Alternative fibre source for sheep feedlot fattening to enhance mutton production
February 8, 2023 09:16 PM
Livestock is a subsector of agriculture in Pakistan that contributes about 58.3% to agriculture and nearly 11.4% to the gross domestic product of the country. Sheep and goats categorized as small ruminants have different feeding behaviour, both these play an important role in the sustainability of smallholder farmers, impoverished families fulfil their expenditures from small ruminant rearing, especially in rural areas.
These animals owe their popularity to their multi-purpose ability to provide meat, milk, skin, offal, horn, and dung for fuel, wool, and fibre. The importance of this sector can be understood by the fact that approximately 30-35 million rural populations are directly or indirectly involved with the sector to earn their livelihood. The country is blessed with 30.1 million heads of sheep and is mainly reared on pasture grazing by landless small-scale farmers.
However, associated factors with poorly growing pastures such as unpredicted nutritional profile, higher lignin contents, lower energy contents, and source of parasitic infestation are resulting in lower growth performance with higher morbidity as well as mortality rates. An increase in mutton demand to fulfil the protein requirements of the increasing human population prompted farmers to venture into commercial sheep production.
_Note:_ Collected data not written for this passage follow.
(** ** [asm-generic/unistd.h] *)

Module Asm_generic_unistd.
Definition defs___NR_io_setup : list decl := [
  Defines [
    ("__NR_io_setup", dec 0); ("__NR_io_destroy", dec 1); ("__NR_io_submit", dec 2);
    ("__NR_io_cancel", dec 3); ("__NR_io_getevents", dec 4); ("__NR_setxattr", dec 5);
    ("__NR_lsetxattr", dec 6); ("__NR_fsetxattr", dec 7); ("__NR_getxattr", dec 8);
    ("__NR_lgetxattr", dec 9); ("__NR_fgetxattr", dec 10); ("__NR_listxattr", dec 11);
    ("__NR_llistxattr", dec 12); ("__NR_flistxattr", dec 13); ("__NR_removexattr", dec 14);
    ("__NR_lremovexattr", dec 15); ("__NR_fremovexattr", dec 16); ("__NR_getcwd", dec 17);
    ("__NR_lookup_dcookie", dec 18); ("__NR_eventfd2", dec 19); ("__NR_epoll_create1", dec 20);
    ("__NR_epoll_ctl", dec 21); ("__NR_epoll_pwait", dec 22); ("__NR_dup", dec 23);
    ("__NR_dup3", dec 24); ("__NR3264_fcntl", dec 25); ("__NR_inotify_init1", dec 26);
    ("__NR_inotify_add_watch", dec 27); ("__NR_inotify_rm_watch", dec 28);
    ("__NR_ioctl", dec 29); ("__NR_ioprio_set", dec 30); ("__NR_ioprio_get", dec 31);
    ("__NR_flock", dec 32); ("__NR_mknodat", dec 33); ("__NR_mkdirat", dec 34);
    ("__NR_unlinkat", dec 35); ("__NR_symlinkat", dec 36); ("__NR_linkat", dec 37);
    ("__NR_renameat", dec 38); ("__NR_umount2", dec 39); ("__NR_mount", dec 40);
    ("__NR_pivot_root", dec 41); ("__NR_nfsservctl", dec 42); ("__NR3264_statfs", dec 43);
    ("__NR3264_fstatfs", dec 44); ("__NR3264_truncate", dec 45); ("__NR3264_ftruncate", dec 46);
    ("__NR_fallocate", dec 47); ("__NR_faccessat", dec 48); ("__NR_chdir", dec 49);
    ("__NR_fchdir", dec 50); ("__NR_chroot", dec 51); ("__NR_fchmod", dec 52);
    ("__NR_fchmodat", dec 53); ("__NR_fchownat", dec 54); ("__NR_fchown", dec 55);
    ("__NR_openat", dec 56); ("__NR_close", dec 57); ("__NR_vhangup", dec 58)]].
Definition defs___NR3264_lseek : list decl := [
  Defines [
    ("__NR3264_lseek", dec 62); ("__NR_read", dec 63); ("__NR_write", dec 64);
    ("__NR_readv", dec 65); ("__NR_writev", dec 66); ("__NR_pread64", dec 67);
    ("__NR_pwrite64", dec 68); ("__NR_preadv", dec 69); ("__NR_pwritev", dec 70);
    ("__NR3264_sendfile", dec 71); ("__NR_pselect6", dec 72); ("__NR_ppoll", dec 73);
    ("__NR_signalfd4", dec 74); ("__NR_vmsplice", dec 75); ("__NR_splice", dec 76);
    ("__NR_tee", dec 77); ("__NR_readlinkat", dec 78); ("__NR3264_fstatat", dec 79);
    ("__NR3264_fstat", dec 80); ("__NR_sync", dec 81); ("__NR_fsync", dec 82);
    ("__NR_fdatasync", dec 83)]].
Definition defs___NR_utimensat : list decl := [
  Defines [
    ("__NR_utimensat", dec 88); ("__NR_acct", dec 89); ("__NR_capget", dec 90);
    ("__NR_capset", dec 91); ("__NR_personality", dec 92); ("__NR_exit", dec 93);
    ("__NR_exit_group", dec 94); ("__NR_waitid", dec 95); ("__NR_set_tid_address", dec 96);
    ("__NR_unshare", dec 97); ("__NR_futex", dec 98); ("__NR_set_robust_list", dec 99);
    ("__NR_get_robust_list", dec 100)]].
Definition defs___NR_nanosleep : list decl := [
  Defines [
    ("__NR_nanosleep", dec 101); ("__NR_getitimer", dec 102); ("__NR_setitimer", dec 103);
    ("__NR_kexec_load", dec 104); ("__NR_init_module", dec 105); ("__NR_delete_module", dec 106);
    ("__NR_timer_create", dec 107); ("__NR_timer_gettime", dec 108);
    ("__NR_timer_getoverrun", dec 109); ("__NR_timer_settime", dec 110);
    ("__NR_timer_delete", dec 111); ("__NR_clock_settime", dec 112);
    ("__NR_clock_gettime", dec 113); ("__NR_clock_getres", dec 114);
    ("__NR_clock_nanosleep", dec 115)]].
Definition defs___NR_syslog : list decl := [
  Defines [
    ("__NR_syslog", dec 116); ("__NR_ptrace", dec 117); ("__NR_sched_setparam", dec 118);
    ("__NR_sched_setscheduler", dec 119); ("__NR_sched_getscheduler", dec 120);
    ("__NR_sched_getparam", dec 121); ("__NR_sched_setaffinity", dec 122);
    ("__NR_sched_getaffinity", dec 123); ("__NR_sched_yield", dec 124);
    ("__NR_sched_get_priority_max", dec 125); ("__NR_sched_get_priority_min", dec 126);
    ("__NR_sched_rr_get_interval", dec 127)]].
Definition defs___NR_restart_syscall : list decl := [
  Defines [
    ("__NR_restart_syscall", dec 128); ("__NR_kill", dec 129); ("__NR_tkill", dec 130);
    ("__NR_tgkill", dec 131); ("__NR_sigaltstack", dec 132); ("__NR_rt_sigsuspend", dec 133);
    ("__NR_rt_sigaction", dec 134); ("__NR_rt_sigprocmask", dec 135);
    ("__NR_rt_sigpending", dec 136); ("__NR_rt_sigtimedwait", dec 137);
    ("__NR_rt_sigqueueinfo", dec 138); ("__NR_rt_sigreturn", dec 139);
    ("__NR_setpriority", dec 140); ("__NR_getpriority", dec 141); ("__NR_reboot", dec 142);
    ("__NR_setregid", dec 143); ("__NR_setgid", dec 144); ("__NR_setreuid", dec 145);
    ("__NR_setuid", dec 146); ("__NR_setresuid", dec 147); ("__NR_getresuid", dec 148);
    ("__NR_setresgid", dec 149); ("__NR_getresgid", dec 150); ("__NR_setfsuid", dec 151);
    ("__NR_setfsgid", dec 152); ("__NR_times", dec 153); ("__NR_setpgid", dec 154);
    ("__NR_getpgid", dec 155); ("__NR_getsid", dec 156); ("__NR_setsid", dec 157);
    ("__NR_getgroups", dec 158); ("__NR_setgroups", dec 159); ("__NR_uname", dec 160);
    ("__NR_sethostname", dec 161); ("__NR_setdomainname", dec 162); ("__NR_getrlimit", dec 163);
    ("__NR_setrlimit", dec 164); ("__NR_getrusage", dec 165); ("__NR_umask", dec 166);
    ("__NR_prctl", dec 167); ("__NR_getcpu", dec 168); ("__NR_gettimeofday", dec 169);
    ("__NR_settimeofday", dec 170); ("__NR_adjtimex", dec 171); ("__NR_getpid", dec 172);
    ("__NR_getppid", dec 173); ("__NR_getuid", dec 174); ("__NR_geteuid", dec 175);
    ("__NR_getgid", dec 176); ("__NR_getegid", dec 177); ("__NR_gettid", dec 178);
    ("__NR_sysinfo", dec 179); ("__NR_mq_open", dec 180); ("__NR_mq_unlink", dec 181);
    ("__NR_mq_timedsend", dec 182); ("__NR_mq_timedreceive", dec 183);
    ("__NR_mq_notify", dec 184); ("__NR_mq_getsetattr", dec 185); ("__NR_msgget", dec 186);
    ("__NR_msgctl", dec 187); ("__NR_msgrcv", dec 188); ("__NR_msgsnd", dec 189);
    ("__NR_semget", dec 190); ("__NR_semctl", dec 191); ("__NR_semtimedop", dec 192);
    ("__NR_semop", dec 193); ("__NR_shmget", dec 194)]].
Definition defs___NR_shmctl : list decl := [
  Defines [
    ("__NR_shmctl", dec 195); ("__NR_shmat", dec 196); ("__NR_shmdt", dec 197);
    ("__NR_socket", dec 198); ("__NR_socketpair", dec 199); ("__NR_bind", dec 200);
    ("__NR_listen", dec 201); ("__NR_accept", dec 202); ("__NR_connect", dec 203);
    ("__NR_getsockname", dec 204); ("__NR_getpeername", dec 205); ("__NR_sendto", dec 206);
    ("__NR_recvfrom", dec 207); ("__NR_setsockopt", dec 208); ("__NR_getsockopt", dec 209);
    ("__NR_shutdown", dec 210); ("__NR_sendmsg", dec 211); ("__NR_recvmsg", dec 212);
    ("__NR_readahead", dec 213); ("__NR_brk", dec 214); ("__NR_munmap", dec 215);
    ("__NR_mremap", dec 216); ("__NR_add_key", dec 217); ("__NR_request_key", dec 218);
    ("__NR_keyctl", dec 219); ("__NR_clone", dec 220); ("__NR_execve", dec 221);
    ("__NR3264_mmap", dec 222); ("__NR3264_fadvise64", dec 223)]].
Definition defs___NR_swapon : list decl := [
  Defines [
    ("__NR_swapon", dec 224); ("__NR_swapoff", dec 225); ("__NR_mprotect", dec 226);
    ("__NR_msync", dec 227); ("__NR_mlock", dec 228); ("__NR_munlock", dec 229);
    ("__NR_mlockall", dec 230); ("__NR_munlockall", dec 231); ("__NR_mincore", dec 232);
    ("__NR_madvise", dec 233); ("__NR_remap_file_pages", dec 234); ("__NR_mbind", dec 235);
    ("__NR_get_mempolicy", dec 236); ("__NR_set_mempolicy", dec 237);
    ("__NR_migrate_pages", dec 238); ("__NR_move_pages", dec 239)]].
Definition defs___NR_rt_tgsigqueueinfo : list decl := [
  Defines [
    ("__NR_rt_tgsigqueueinfo", dec 240); ("__NR_perf_event_open", dec 241);
    ("__NR_accept4", dec 242); ("__NR_recvmmsg", dec 243)]].
Definition defs___NR_arch_specific_syscall : list decl := [
  Defines [
    ("__NR_arch_specific_syscall", dec 244); ("__NR_wait4", dec 260);
    ("__NR_prlimit64", dec 261); ("__NR_fanotify_init", dec 262);
    ("__NR_fanotify_mark", dec 263); ("__NR_name_to_handle_at", dec 264);
    ("__NR_open_by_handle_at", dec 265); ("__NR_clock_adjtime", dec 266);
    ("__NR_syncfs", dec 267); ("__NR_setns", dec 268); ("__NR_sendmmsg", dec 269);
    ("__NR_process_vm_readv", dec 270); ("__NR_process_vm_writev", dec 271);
    ("__NR_kcmp", dec 272); ("__NR_finit_module", dec 273); ("__NR_sched_setattr", dec 274);
    ("__NR_sched_getattr", dec 275); ("__NR_renameat2", dec 276); ("__NR_seccomp", dec 277);
    ("__NR_getrandom", dec 278); ("__NR_memfd_create", dec 279); ("__NR_bpf", dec 280);
    ("__NR_execveat", dec 281); ("__NR_userfaultfd", dec 282); ("__NR_membarrier", dec 283);
    ("__NR_mlock2", dec 284)]].
Definition header : header :=
  Header "asm-generic/unistd.h" [] (concat [
    defs___NR_io_setup; defs___NR3264_lseek; defs___NR_utimensat; defs___NR_nanosleep;
    defs___NR_syslog; defs___NR_restart_syscall; defs___NR_shmctl; defs___NR_swapon;
    defs___NR_rt_tgsigqueueinfo; defs___NR_arch_specific_syscall]).
End Asm_generic_unistd.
Globally feedlot fattened sheep is attaining >250 g/d live weight which is far away from local traditional fattened sheep >150g/d. The major constraint is component feeding (Separate straw and concentrate) which is not able to sustain the high growth or production of meat. Internationally fattening sheep are being fed on high concentrate feeding regimens like pelleted total mixed ration.
Pelleted total mixed ration comprised of concentrate ingredients and fine ground straw. The ground straw portion provides the fibre fraction which increases the rumination and salivary bicarbonate contribution to prevent metabolic disorders by stabilizing the ruminal pH.
However, the inclusion of ground straw dilutes the dietary energy contents, lower digestibility, increases the production cost and finally complicates the pelleting process. Agro-industrial byproducts like soyhulls are fibre-enriched products and could be used as an alternative fibre source in such dietary regimens. However, the potential of soyhulls as an alternative fibre source and sheep response is still not clear.
For this, a series of two experiments were carried out to provide an assessment of the potential soyhulls as an alternative fibre source in intensive fattening diets for sheep. This research project was funded by Punjab Agricultural Research Board [PARB 650]. This research was conducted under the supervision of HEC-recognized Associate Professor Dr Muhammad Afzal Rashid. The experimental animals were Lohi sheep which were reared for 91 days in experiment 1 and 70 days in experiment 2.
In the first experiment, growing lambs were fed on three pelleted diets including a diet containing 25% ground Rhodes grass hay only as a fibre source (control), containing 15% soyhulls and 15% Rhodes grass hay as a fibre source (SH-15) and a pelleted diet containing only 25% soyhulls as a fiber source (SH-25). In the second experiment, finishing lambs were fed on three physical forms of a diet containing soyhulls as a fibre source.
The dietary forms were 1) mash form, 2) texturized form and unprocessed form. After rearing, animals were slaughtered to evaluate meat characteristics and changes in the digestive system. The findings of the research were outstanding, in the first experiment we successfully replaced Rhodes grass hay with soyhulls without any negative impact on growth performance, behavioural responses, ruminal health, and meat quality.
Moreover, consume more feed than those fed conventional total mix ration. In the second experiment, we achieved > 220 g/d live body weight from those finishing lambs fed on the unprocessed form of the complete diet. Moreover, feeding behaviour, nutrient utilization and economic viability were also improved for those finishing Lohi lambs fed on an unprocessed form of the diet.
The other benefits of this feeding intervention are a continuous supply of nutrients, minimum wastage of feed, lesser labour required, and low cost of production. Meat characters data indicated that higher meat percentage and higher fat contents (marbling score), which gives a pleasant taste to the meat.
Feeding an unprocessed form diet has no adverse effects on the blood composition and digestive system of the sheep. So far keeping in view the results of the current project we encourage to feed industry and sheep farmers the adaption to this feeding intervention. This feeding intervention could improve sheep fattening farming and farm profitability.